What is distributed locking in your system?
Atomic conditional UPDATE — WHERE invoice_id = @id AND status = 'uninitiated'. Row lock forces WHERE re-evaluation. No Redis needed at our scale.
Why RabbitMQ over Service Bus? Cloud-agnostic, self-hosted, same config on VPS. 7K/day is steady throughput — Service Bus serverless scaling adds no value.
Why Swarm over AKS? Same stack file works on any VPS. No Kubernetes complexity justified at current scale. Cloud-agnostic by design.
Why Service Principal over Managed Identity in containers? Docker containers on VMs don't reliably access IMDS. Stack also runs on VPS where Managed Identity doesn't exist. Service Principal works everywhere.
What is LTCP? Load all required data upfront in bulk queries → Transform into in-memory context → Compute purely in memory → Persist. No DB as runtime state. Two queries for the entire batch regardless of size.

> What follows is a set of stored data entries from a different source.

(** * oracle_code: helper layer around the cx_Oracle driver

    Shallow embedding of [oracle_code.py] and the properties of its batch
    append, keyed delete, schema reconciliation and join-based merge.

    The module talks to a database through a connection object.  Here the
    connection is any instance of the [Driver] class: a state together with
    a function answering each call either with a response (row count and
    description) or with an exception.  Every function of the module is a
    computation in the monad [M], which threads the connection and the
    caller's DataFrame object, records the calls made to the driver and the
    lines printed, and ends by returning, raising, or leaving the process.

    Embedded: [commit_transactions], [append_df], [update_join],
    [format_data], [truncate_data], [append_data], [delete_data] and
    [_print_data_error].  [connect_to_db] only builds the connection, and
    [append_petl] only converts its input to a DataFrame for [append_df]
    and reports the time taken; neither is embedded.  Opening and closing
    a cursor ([with db_conn.cursor() as cur]) is not recorded as a call. *)

Set Warnings "-abstract-large-number".
From Stdlib Require Import ZArith Ascii String DecimalString.
From Equations Require Import Equations.
From stdpp Require Import gmap strings list fin_maps.

Local Open Scope string_scope.
Local Open Scope list_scope.

(** ** Strings *)

(** The line feed and the double quote, which appear inside the module's
    statement templates and messages. *)
Definition nl : string := String (ascii_of_nat 10) EmptyString.
Definition dq : string := String (ascii_of_nat 34) EmptyString.
Lemma NewRequest_sets_headers_witness :
  exists req', NewRequest string toy_parse_ref toy_set_params (fun u => u) string toy_encode
    toy_NewRequest toy_client "POST" "/users" (Some [("page", "2")]%string) (Some "{}"%string)
    = inr req' /\
  NewRequest_built string toy_parse_ref toy_set_params (fun u => u) string toy_encode
    toy_NewRequest toy_client "POST" "/users" (Some [("page", "2")]%string) (Some "{}"%string) req'.
Proof.
  eexists. split; [reflexivity |].
  apply (NewRequest_sets_headers string toy_parse_ref toy_set_params (fun u => u) string
           toy_encode toy_NewRequest).
  reflexivity.
Defined.

(** A request built by [NewMultiPartRequest] hands the caller's body to
    [http.NewRequest] unchanged and carries Content-Type = the given
    content type, Accept = application/json and User-Agent = the client's
    user agent; no other header is touched. *)
Theorem NewMultiPartRequest_sets_headers
    (url_t : Type) (url_parse_ref : url_t -> string -> error + url_t)
    (url_String : url_t -> string)
    (http_NewRequest : string -> string -> option (list ascii) -> error + http_request)
    (c : Client url_t) (method urlStr : string) (body : option (list ascii))
    (contentType : string) (req' : http_request) :
  NewMultiPartRequest url_t url_parse_ref url_String http_NewRequest c method urlStr
    body contentType = inr req' ->
  body <> None /\ has_slash_prefix urlStr = true /\
  exists u req,
    url_parse_ref (BaseURL c) urlStr = inr u /\
    http_NewRequest method (url_String u) body = inr req /\
    Method req' = Method req /\ URL req' = URL req /\ BodyBytes req' = BodyBytes req /\
    header_get "Content-Type" (Header req') = Some [contentType] /\
    header_get "Accept" (Header req') = Some ["application/json"%string] /\
    header_get "User-Agent" (Header req') = Some [UserAgent c] /\
    forall k, k <> "User-Agent"%string -> k <> "Accept"%string -> k <> "Content-Type"%string ->
      header_get k (Header req') = header_get k (Header req).
Proof.
  unfold NewMultiPartRequest. destruct body as [b |]; [| discriminate].
  destruct (has_slash_prefix urlStr); simpl; [| discriminate].
  destruct (url_parse_ref (BaseURL c) urlStr) as [err | u]; [discriminate |].
  destruct (http_NewRequest _ _ _) as [err | req] eqn:Er; [discriminate |].
  intros H. injection H as <-. split_and!; [discriminate | done |].
  exists u, req. simpl. split_and!; try done.
  - header_get_simpl. reflexivity.
  - header_get_simpl. reflexivity.
  - header_get_simpl. reflexivity.
  - intros k H1 H2 H3. header_get_simpl. reflexivity.
Qed.

Lemma NewMultiPartRequest_sets_headers_witness :
  exists req', NewMultiPartRequest string toy_parse_ref (fun u => u) toy_NewRequest toy_client
    "POST" "/upload" (Some (list_ascii_of_string "--b--")) "multipart/form-data; boundary=b"
    = inr req' /\
  Some (list_ascii_of_string "--b--") <> None /\ has_slash_prefix "/upload" = true /\
  exists u req,
    toy_parse_ref (BaseURL toy_client) "/upload" = inr u /\
    toy_NewRequest "POST" u (Some (list_ascii_of_string "--b--")) = inr req /\
    Method req' = Method req /\ URL req' = URL req /\ BodyBytes req' = BodyBytes req /\
    header_get "Content-Type" (Header req') = Some ["multipart/form-data; boundary=b"%string] /\
    header_get "Accept" (Header req') = Some ["application/json"%string] /\
    header_get "User-Agent" (Header req') = Some [UserAgent toy_client] /\
    forall k, k <> "User-Agent"%string -> k <> "Accept"%string -> k <> "Content-Type"%string ->
      header_get k (Header req') = header_get k (Header req).
Proof.
  eexists. split; [reflexivity |].
  apply (NewMultiPartRequest_sets_headers string toy_parse_ref (fun u => u) toy_NewRequest).
  reflexivity.
Defined.

(** Every error of [NewRequest] carries its "httpx new request error"
    prefix: the slash check, or a wrapped error of the URL resolution,
    the JSON encoding or [http.NewRequest]. *)
Theorem NewRequest_error_prefix
    (url_t : Type) (url_parse_ref : url_t -> string -> error + url_t)
    (url_set_params : url_t -> list (string * string) -> url_t)
    (url_String : url_t -> string) (body_t : Type)
    (json_encode : body_t -> error + list ascii)
    (http_NewRequest : string -> string -> option (list ascii) -> error + http_request)
    (c : Client url_t) (method urlStr : string)
    (params : option (list (string * string))) (body : option body_t) (e : error) :
  NewRequest url_t url_parse_ref url_set_params url_String body_t json_encode
    http_NewRequest c method urlStr params body = inl e ->
  (has_slash_prefix urlStr = false /\ e = ErrSlash "httpx new request error" urlStr) \/
  exists e', e = ErrWrap "httpx new request error" e' /\
    (url_parse_ref (BaseURL c) urlStr = inl e' \/
     (exists b, body = Some b /\ json_encode b = inl e') \/
     exists s buf, http_NewRequest method s buf = inl e').
Proof.
  unfold NewRequest.
  destruct (has_slash_prefix urlStr); simpl; [| intros H; injection H as <-; by left].
  destruct (url_parse_ref (BaseURL c) urlStr) as [err | u];
    [intros H; injection H as <-; right; exists err; by split; [| left] |].
  destruct body as [b |].
  - destruct (json_encode b) as [err | bs] eqn:Eb.
    + intros H. injection H as <-. right. exists err. split; [done |]. right; left. by exists b.
    + destruct (http_NewRequest _ _ _) as [err | req] eqn:Er; [| discriminate].
      intros H. injection H as <-. right. exists err. split; [done |]. right; right. by eexists _, _.
  - destruct (http_NewRequest _ _ _) as [err | req] eqn:Er; [| discriminate].
    intros H. injection H as <-. right. exists err. split; [done |]. right; right. by eexists _, _.
Qed.

Lemma NewRequest_error_prefix_witness :
  NewRequest string (fun _ _ => inl (ErrText "parse error")) toy_set_params (fun u => u)
    string toy_encode toy_NewRequest toy_client "GET" "/users" None None
  = inl (ErrWrap "httpx new request error" (ErrText "parse error")) /\
  ((has_slash_prefix "/users" = false /\
    ErrWrap "httpx new request error" (ErrText "parse error")
      = ErrSlash "httpx new request error" "/users") \/
   exists e', ErrWrap "httpx new request error" (ErrText "parse error")
                = ErrWrap "httpx new request error" e' /\
     ((fun _ _ => inl (ErrText "parse error")) (BaseURL toy_client) "/users"%string
        = @inl error string e' \/
      (exists b, @None string = Some b /\ toy_encode b = inl e') \/
      exists s buf, toy_NewRequest "GET" s buf = inl e')).
Proof.
  assert (H : NewRequest string (fun _ _ => inl (ErrText "parse error")) toy_set_params
                (fun u => u) string toy_encode toy_NewRequest toy_client "GET" "/users" None None
              = inl (ErrWrap "httpx new request error" (ErrText "parse error")))
    by reflexivity.
  split; [exact H |].
  exact (NewRequest_error_prefix string (fun _ _ => inl (ErrText "parse error")) toy_set_params
           (fun u => u) string toy_encode toy_NewRequest toy_client "GET" "/users" None None _ H).
Defined.

(** [New] fails exactly when [url.Parse] fails, with that error wrapped. *)
Theorem New_error_iff (url_t : Type) (url_Parse : string -> error + url_t)
    (hc_t : Type) (DefaultClient : hc_t)
    (baseURL userAgent : string) (httpClient : option hc_t) (e : error) :
  New url_t url_Parse hc_t DefaultClient baseURL userAgent httpClient = inl e <->
  exists e', url_Parse baseURL = inl e' /\ e = ErrWrap "create httpx client error" e'.
Proof.
  unfold New. destruct (url_Parse baseURL) as [err | u]; split.
  - intros H. injection H as <-. by exists err.
  - intros (e' & H & ->). by injection H as ->.
  - discriminate.
  - intros (e' & H & _). discriminate.
Qed.

Lemma Copy_fold_config (url_t hc_t : Type) (DefaultClient : hc_t)
    (hcs : list (option hc_t)) (c0 : client url_t hc_t) :
  BaseURL (fold_left (Copy url_t hc_t DefaultClient) hcs c0).1 = BaseURL c0.1 /\
  UserAgent (fold_left (Copy url_t hc_t DefaultClient) hcs c0).1 = UserAgent c0.1.
Proof.
  revert c0. induction hcs as [| h hcs IH]; intros c0; simpl; [done |].
  destruct (IH (Copy url_t hc_t DefaultClient c0 h)) as [-> ->]. done.
Qed.

(** Composition of [New], any chain of [Copy] and [NewRequest]: the
    client keeps the parsed base URL and the user agent, which is the
    given one or "httpx" when it was empty (so never empty), and every
    request the client builds carries that User-Agent. *)
Theorem New_Copy_NewRequest_user_agent
    (url_t : Type) (url_Parse : string -> error + url_t) (hc_t : Type) (DefaultClient : hc_t)
    (url_parse_ref : url_t -> string -> error + url_t)
    (url_set_params : url_t -> list (string * string) -> url_t)
    (url_String : url_t -> string) (body_t : Type)
    (json_encode : body_t -> error + list ascii)
    (http_NewRequest : string -> string -> option (list ascii) -> error + http_request)
    (baseURL ua : string) (hc : option hc_t) (c0 : client url_t hc_t)
    (hcs : list (option hc_t)) :
  New url_t url_Parse hc_t DefaultClient baseURL ua hc = inr c0 ->
  let c := fold_left (Copy url_t hc_t DefaultClient) hcs c0 in
  url_Parse baseURL = inr (BaseURL c.1) /\
  UserAgent c.1 = (if String.eqb ua "" then "httpx"%string else ua) /\
  UserAgent c.1 <> ""%string /\
  forall method urlStr params body req,
    NewRequest url_t url_parse_ref url_set_params url_String body_t json_encode
      http_NewRequest c.1 method urlStr params body = inr req ->
    header_get "User-Agent" (Header req) =
      Some [if String.eqb ua "" then "httpx"%string else ua].
Proof.
  intros Hn c.
  assert (Hc : url_Parse baseURL = inr (BaseURL c0.1) /\
               UserAgent c0.1 = (if String.eqb ua "" then "httpx"%string else ua)).
  { revert Hn. unfold New. destruct (url_Parse baseURL) as [err | u]; [discriminate |].
    intros H. injection H as <-. done. }
  destruct Hc as [Hu Hua].
  destruct (Copy_fold_config url_t hc_t DefaultClient hcs c0) as [Eb Eu].
  fold c in Eb, Eu.
  split_and!.
  - by rewrite Eb.
  - by rewrite Eu.
  - rewrite Eu, Hua. destruct (String.eqb_spec ua ""); [discriminate | done].
  - intros method urlStr params body req Hr.
    destruct (NewRequest_inr url_t url_parse_ref url_set_params url_String body_t json_encode
                http_NewRequest c.1 method urlStr params body req Hr)
      as (_ & u & buf & req0 & _ & _ & _ & _ & _ & _ & Hua' & _).
    by rewrite Hua', Eu, Hua.
Qed.

Lemma New_Copy_NewRequest_user_agent_witness :
  New string (fun s => inr s) unit tt "https://api.example.com" "" None
    = inr (mkClient string "https://api.example.com" "httpx", tt) /\
  let c := fold_left (Copy string unit tt) [Some tt; None]
             (mkClient string "https://api.example.com" "httpx", tt) in
  (fun s => @inr error string s) "https://api.example.com"%string = inr (BaseURL c.1) /\
  UserAgent c.1 = (if String.eqb "" "" then "httpx"%string else "") /\
  UserAgent c.1 <> ""%string /\
  forall method urlStr params body req,
    NewRequest string toy_parse_ref toy_set_params (fun u => u) string toy_encode
      toy_NewRequest c.1 method urlStr params body = inr req ->
    header_get "User-Agent" (Header req) = Some [if String.eqb "" "" then "httpx"%string else ""].
Proof.
  assert (H : New string (fun s => inr s) unit tt "https://api.example.com" "" None
              = inr (mkClient string "https://api.example.com" "httpx", tt)) by reflexivity.
  split; [exact H |].
  exact (New_Copy_NewRequest_user_agent string (fun s => inr s) unit tt toy_parse_ref
           toy_set_params (fun u => u) string toy_encode toy_NewRequest
           "https://api.example.com" "" None _ [Some tt; None] H).
Defined.

(* ================================================================== *)
(** ** Further properties of Do *)

(** [Do] returns a non-nil [*Response] exactly when [v] is non-nil, the
    request got a response, and its status is outside [400, 599]; the
    response is then the received one with an empty [ErrMessage]. *)
Theorem Do_response_iff (ctx : option ctx_err) (sent : client_result) (v : target)
    (resp : Response) :
  (Do ctx sent v).1.1 = Some resp <->
  v <> TNil /\ exists r, sent = CResp r /\ HasError (mkResponse r "") = false /\
    resp = mkResponse r "".
Proof.
  destruct v as [| w | slot]; simpl.
  { split; [discriminate | intros [H _]; congruence]. }
  all: destruct sent as [r | err]; [| destruct ctx; simpl;
         (split; [discriminate | intros (_ & r' & H & _); discriminate])].
  all: destruct (HasError (mkResponse r "")) eqn:Eh.
  all: try (destruct (rerr (Body r)) as [err |]; simpl;
            (split; [discriminate | intros (_ & r' & H & H1 & _); injection H as <-; congruence])).
  - destruct (io_copy w (Body r)) as [w' x]. simpl.
    split; [intros H; injection H as <-; split; [discriminate | by exists r] |].
    intros (_ & r' & H & _ & ->). by injection H as ->.
  - destruct (Decode (Body r) (TValue slot)) as [v' [e |]]; [destruct (is_EOF e) |]; simpl;
    (split; [intros H; injection H as <-; split; [discriminate | by exists r] |]);
    intros (_ & r' & H & _ & ->); by injection H as ->.
Qed.
(** * Further properties of the polyfill *)

(** ** Machines the polyfill can be in *)

(** The machines that arise from the polyfill's initial state when the
    host runs user programs and queue entries, with the functions of
    [table] as the user's functions. *)
Inductive reachable (table : nat → val → list val → prog) : machine → Prop :=
| reach_initial : reachable table initial
| reach_prog c s : reachable table s → reachable table (snd (interp c s))
| reach_entry s : reachable table s → reachable table (snd (runQueueEntry table s)).

Lemma reachable_hsteps table s : reachable table s → hsteps initial s.
Proof.
  induction 1 as [|c s _ IH|s _ IH]; [done| |].
  - etrans; [exact IH|]. apply steps_hsteps, steps_interp.
  - etrans; [exact IH|]. apply steps_runQueueEntry.
Qed.

Lemma reachable_wf table s : reachable table s → wf s.
Proof. intros H%reachable_hsteps. by apply (wf_hsteps initial), wf_initial. Qed.

(** ** The tail pointer *)

(** [queueTail] is reset to [null] whenever the queue runs empty. *)
Definition tail_ok (s : machine) : Prop :=
  queueHead s = None → queueTail s = None.

Lemma enqueueJob_head j s : queueHead (enqueueJob j s) ≠ None.
Proof.
  unfold enqueueJob. cbn.
  destruct (queueHead s) eqn:Hh; [destruct (queueTail s)|]; simpl; by rewrite ?Hh.
Qed.

Lemma tail_ok_enqueue j s : tail_ok (enqueueJob j s).
Proof. intros H. by apply enqueueJob_head in H. Qed.

Lemma tail_ok_enqueue_all js s : tail_ok s → tail_ok (enqueue_all js s).
Proof.
  revert s. induction js as [|j js IH]; intros s Hs; [done|].
  apply IH, tail_ok_enqueue.
Qed.

Lemma tail_ok_outcome P t s s' : outcome P t s s' → tail_ok s → tail_ok s'.
Proof.
  intros [|p Hl|p pr b w Hl Hp Hst _|p pr x f Hl Hp Hst _ _] Hs; try done.
  - by apply tail_ok_enqueue_all.
  - apply tail_ok_enqueue.
Qed.

Lemma tail_ok_hprim s s' : hprim s s' → tail_ok s → tail_ok s'.
Proof.
  intros [s1 s2 Hp|s1] Hs.
  - destruct Hp as [j s0|t v s0|t v s0|s0|q pr f r s0 Hpq Hst|f s0|f s0|f s0]; try done.
    + apply tail_ok_enqueue.
    + by eapply tail_ok_outcome; [apply (t_resolve_outcome (λ _, True))|].
    + by eapply tail_ok_outcome; [apply (t_reject_outcome (λ _, True))|].
  - unfold dequeueJob. destruct (queueHead s1) as [ret|] eqn:Hh; [|done].
    simpl. by destruct (match jobs s1 !! ret with Some c => next c | None => None end).
Qed.

Lemma tail_ok_hsteps s s' : hsteps s s' → tail_ok s → tail_ok s'.
Proof. induction 1; eauto using tail_ok_hprim. Qed.

(** X1.  In every machine the polyfill can be in, the job queue is a
    well-formed linked list: following [next] from [queueHead] visits the
    waiting jobs and ends at [queueTail], and [queueHead] and [queueTail]
    are [null] together, exactly when no job is waiting. *)
Theorem queue_well_formed (table : nat → val → list val → prog) (s : machine) :
  reachable table s →
  ∃ l, queue_repr s l ∧
    (queueHead s = None ↔ l = []) ∧ (queueTail s = None ↔ l = []).
Proof.
  intros Hr. pose proof (reachable_hsteps _ _ Hr) as Hs.
  destruct (reachable_wf _ _ Hr) as [[l Hq] _]. exists l. split; [done|].
  pose proof (queue_repr_nil_iff _ _ Hq) as Hnil. split; [done|]. split.
  - intros Ht. destruct l as [|j l]; [done|].
    assert (j :: l ≠ []) as Hne by done.
    destruct (lseg_tail_is_Some _ _ _ _ Hne Hq) as (i & Hi & _).
    congruence.
  - intros Hl. apply (tail_ok_hsteps _ _ Hs); [done|]. by apply Hnil.
Qed.

(** X2.  In every machine the polyfill can be in, every resolution pair
    belongs to an allocated promise, a live pair belongs to a promise that
    is still pending, and a promise has at most one live pair: all but the
    most recent pair created for it are neutralized. *)
Theorem pairs_well_formed (table : nat → val → list val → prog) (s : machine) :
  reachable table s →
  (∀ t r, resolvers s !! t = Some r → target r < length (promises s)) ∧
  (∀ t p, live (resolvers s) t p →
     ∃ pr, promises s !! p = Some pr ∧ state pr = None) ∧
  (∀ t t' p, live (resolvers s) t p → live (resolvers s) t' p → t = t').
Proof.
  intros Hr. pose proof (reachable_hsteps _ _ Hr) as Hsteps.
  pose proof (wf_hsteps _ _ Hsteps wf_initial) as [_ Hheap].
  exact Hheap.
Qed.

(** ** A pair acts once *)

(** X3.  A resolution pair acts at most once: after one call of either of
    its functions, with whatever argument and whatever that call did (also
    when it only queued the job for a thenable and left the promise
    pending), every further call of either function changes nothing. *)
Theorem pair_acts_once (t : nat) (v w : val) (s : machine) :
  t_resolve t w (t_resolve t v s) = t_resolve t v s ∧
  t_reject t w (t_resolve t v s) = t_resolve t v s ∧
  t_resolve t w (t_reject t v s) = t_reject t v s ∧
  t_reject t w (t_reject t v s) = t_reject t v s.
Proof.
  assert (∀ r, resolvers (t_resolve t v s) !! t = Some r → alreadyResolved r = true) as H1.
  { intros r. destruct (resolvers s !! t) as [r0|] eqn:Hr.
    - rewrite (t_resolve_latch t v s r0 Hr). by intros [= <-].
    - rewrite t_resolve_unallocated by done. by rewrite Hr. }
  assert (∀ r, resolvers (t_reject t v s) !! t = Some r → alreadyResolved r = true) as H2.
  { intros r. destruct (resolvers s !! t) as [r0|] eqn:Hr.
    - rewrite (t_reject_latch t v s r0 Hr). by intros [= <-].
    - rewrite t_reject_unallocated by done. by rewrite Hr. }
  destruct (latched_noop t _ H1 w), (latched_noop t _ H2 w). done.
Qed.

What is the dragon story? 6000-line pricing method with 25 sequential DB calls per product, 1500 columns loaded to use 120, Roslyn CSharpScript per calculation. Rebuilt with LTCP — two batch queries, in-memory context, NCalc. Orders 4s→50ms, invoices 3s→50ms, pricing 5s→100ms. It was never a dragon. It was a lizard casting a huge shadow because of how the lighting was set up.